Wagner Glenn, Ryan Gery, Osilla Karen Chan, Bhatti Laveeza, Goetz Matthew, Witt Mallory
RAND Corporation, 1776 Main Street, Santa Monica, CA 90407, USA.
AIDS Patient Care STDS. 2009 Sep;23(9):715-25. doi: 10.1089/apc.2009.0049.

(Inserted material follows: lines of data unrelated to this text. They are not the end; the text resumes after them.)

(** ** The plan tier *)

Lemma parseMaxPlanInfo_cases (maxPlanType : nullable string)
      (tokensPerWindow_ : nullable number) (rateLimitTier_ : nullable string) :
  let m := parseMaxPlanInfo maxPlanType tokensPerWindow_ rateLimitTier_ in
  let explicit := parseMaxPlanInfo maxPlanType tokensPerWindow_ Undefined in
  (isActive m = true <-> tier m <> None)
  /\ (tier m = None <-> tokensPerWindow m = None)
  /\ (tier explicit <> None -> m = explicit)
  /\ (tier explicit = None ->
      m = parseMaxPlanInfo Undefined Undefined rateLimitTier_
      /\ (tokensPerWindow m = None
          \/ (tier m = Some Max20 /\ tokensPerWindow m = Some (ofZ 220000))
          \/ (tier m = Some Max5 /\ tokensPerWindow m = Some (ofZ 88000)))).
Proof.
  unfold parseMaxPlanInfo.
  destruct maxPlanType as [| |mp]; cbn -[includes toLowerCase String.eqb].
  3: destruct (truthyStr mp); cbn -[includes toLowerCase String.eqb].
  3: destruct (includes (toLowerCase mp) "max20"
               || (toLowerCase mp =? "20")%string);
    cbn -[includes toLowerCase String.eqb].
  4: destruct (includes (toLowerCase mp) "max5"
               || (toLowerCase mp =? "5")%string);
    cbn -[includes toLowerCase String.eqb].
  all: destruct rateLimitTier_ as [| |r]; cbn -[includes toLowerCase String.eqb].
  all: try (destruct (truthyStr r); cbn -[includes toLowerCase String.eqb]).
  all: try (destruct (includes (toLowerCase r) "max20"
                      || includes (toLowerCase r) "tier_20");
            cbn -[includes toLowerCase String.eqb]).
  all: try (destruct (includes (toLowerCase r) "max5"
                      || includes (toLowerCase r) "tier_5");
            cbn -[includes toLowerCase String.eqb]).
  all: repeat split; intros; try discriminate; try congruence; auto.
Qed.

(** X2.  In what [parseMaxPlanInfo] returns, [isActive] holds exactly
    when a tier was found, and a token count is there exactly when a tier
    is.  A tier read from [max_plan_type] makes the credentials' hint
    irrelevant; a tier read from the hint carries the fixed count of its
    tier, whatever [tokens_per_window] says. *)
Theorem parseMaxPlanInfo_consistent (maxPlanType : nullable string)
        (tokensPerWindow_ : nullable number)
        (rateLimitTier_ : nullable string) :
  let m := parseMaxPlanInfo maxPlanType tokensPerWindow_ rateLimitTier_ in
  let explicit := parseMaxPlanInfo maxPlanType tokensPerWindow_ Undefined in
  (isActive m = true <-> tier m <> None)
  /\ (tier m = None <-> tokensPerWindow m = None)
  /\ (tier explicit <> None -> m = explicit)
  /\ (tier explicit = None ->
      m = parseMaxPlanInfo Undefined Undefined rateLimitTier_
      /\ (tokensPerWindow m = None
          \/ (tier m = Some Max20 /\ tokensPerWindow m = Some (ofZ 220000))
          \/ (tier m = Some Max5 /\ tokensPerWindow m = Some (ofZ 88000)))).
Proof. apply parseMaxPlanInfo_cases. Qed.

Lemma parseMaxPlanInfo_consistent_witness :
  parseMaxPlanInfo (Val "max5") (Val (ofZ 100000)) (Val "default_max_20x")
  = parseMaxPlanInfo (Val "max5") (Val (ofZ 100000)) Undefined.
Proof.
  apply (parseMaxPlanInfo_consistent (Val "max5") (Val (ofZ 100000))
                                     (Val "default_max_20x")).
  discriminate.
Defined.

(** ** Clamping and rounding *)

Lemma clamp_round (lo hi : Z) (q : Q) :
  lo <= hi ->
  Math_round (Math_max (ofZ lo) (Math_min (ofZ hi) (Fin q)))
  = ofZ (Z.max lo (Z.min hi (Qfloor (q + (1 # 2))))).
Proof.
  intros Hlh.
  assert (Hz : forall z, Qfloor (inject_Z z + (1 # 2)) = z).
  { intros z.
    assert (H1 : z <= Qfloor (inject_Z z + (1 # 2))).
    { rewrite <- (Qfloor_Z z) at 1. apply Qfloor_resp_le. lra. }
    assert (H2 : Qfloor (inject_Z z + (1 # 2)) < z + 1).
    { rewrite Zlt_Qlt.
      eapply Qle_lt_trans; [apply Qfloor_le |].
      rewrite inject_Z_plus. change (inject_Z 1) with 1%Q. lra. }
    lia. }
  unfold Math_min, ofZ.
  destruct (Qle_bool (inject_Z hi) q) eqn:E1.
  - apply Qle_bool_iff in E1. unfold Math_max.
    assert (E : Qle_bool (inject_Z lo) (inject_Z hi) = true).
    { apply Qle_bool_iff. now rewrite <- Zle_Qle. }
    rewrite E. cbn [Math_round]. unfold ofZ. rewrite Hz.
    assert (Qfloor (inject_Z hi + (1 # 2)) <= Qfloor (q + (1 # 2)))
      by (apply Qfloor_resp_le; lra).
    rewrite Hz in H. do 2 f_equal. lia.
  - assert (Hq : (q < inject_Z hi)%Q).
    { destruct (Qlt_le_dec q (inject_Z hi)) as [Hlt | Hle]; [exact Hlt |].
      apply Qle_bool_iff in Hle. congruence. }
    assert (Hhi : Qfloor (q + (1 # 2)) <= hi).
    { rewrite <- (Hz hi). apply Qfloor_resp_le. lra. }
    unfold Math_max.
    destruct (Qle_bool (inject_Z lo) q) eqn:E2; cbn [Math_round]; unfold ofZ.
    + apply Qle_bool_iff in E2.
      assert (lo <= Qfloor (q + (1 # 2))).
      { rewrite <- (Hz lo). apply Qfloor_resp_le. lra. }
      do 2 f_equal. lia.
    + assert (Hn : (q < inject_Z lo)%Q).
      { destruct (Qlt_le_dec q (inject_Z lo)) as [Hlt | Hle]; [exact Hlt |].
        apply Qle_bool_iff in Hle. congruence. }
      assert (Qfloor (q + (1 # 2)) <= lo).
      { rewrite <- (Hz lo). apply Qfloor_resp_le. lra. }
      rewrite Hz. do 2 f_equal. lia.
Qed.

Liver disease is a leading cause of death among patients with HIV coinfected with hepatitis C (HCV); yet, studies show that less than 10% receive HCV treatment, in part because of limited treatment response, high treatment toxicity, and psychosocial barriers to treatment readiness. Using a process model framework, we sought to explore the factors and processes by which providers make HCV treatment decisions for HIV-coinfected patients. We conducted 22 semistructured interviews with primary care providers and support staff at three HIV clinics in Los Angeles, California, in which rates of HCV treatment uptake varied from 10% to 38%. Providers agreed that stable HIV disease, favorable genotype, and significant signs of liver disease progression are all signs of need for treatment. However, two divergent treatment approaches emerged for genotype 1 and 4 patients with minimal disease, and in definitions of patient readiness. Providers with lower treatment rates preferred to delay treatment in hopes of better future treatment options, and were more conservative in requiring complete mental health screens and treatment and abstinence from substance use. Conversely, providers with higher treatment rates viewed all patients as needing treatment as soon as possible, and defined readiness more leniently, with some willing to treat even in the context of untreated depression and drug use, so long as ability to adhere well was demonstrated. Regardless of whether an aggressive or cautious approach to treatment is used, development of effective programs for promoting patient treatment readiness is critical to ensuring greater treatment uptake.
肝病是丙型肝炎(HCV)合并感染HIV患者的主要死因;然而,研究表明,不到10%的患者接受了HCV治疗,部分原因是治疗反应有限、治疗毒性高以及治疗准备方面的社会心理障碍。我们使用一个过程模型框架,试图探索医疗服务提供者为HIV合并感染患者做出HCV治疗决策的因素和过程。我们对加利福尼亚州洛杉矶市三家HIV诊所的初级保健提供者和支持人员进行了22次半结构化访谈,这些诊所的HCV治疗接受率从10%到38%不等。医疗服务提供者一致认为,HIV病情稳定、基因型良好以及肝病进展的显著迹象都是需要治疗的迹象。然而,对于病情较轻的基因型1和4患者,出现了两种不同的治疗方法,以及在患者治疗准备的定义方面。治疗率较低的医疗服务提供者倾向于推迟治疗,希望未来有更好的治疗选择,并且在要求进行全面的心理健康筛查、治疗以及戒除药物使用方面更为保守。相反,治疗率较高的医疗服务提供者认为所有患者都需要尽快接受治疗,并且对治疗准备的定义更为宽松,有些人甚至愿意在患者存在未治疗的抑郁症和药物使用情况时进行治疗,只要能证明其有良好的依从能力。无论采用积极还是谨慎的治疗方法,制定有效的促进患者治疗准备的项目对于确保更高的治疗接受率至关重要。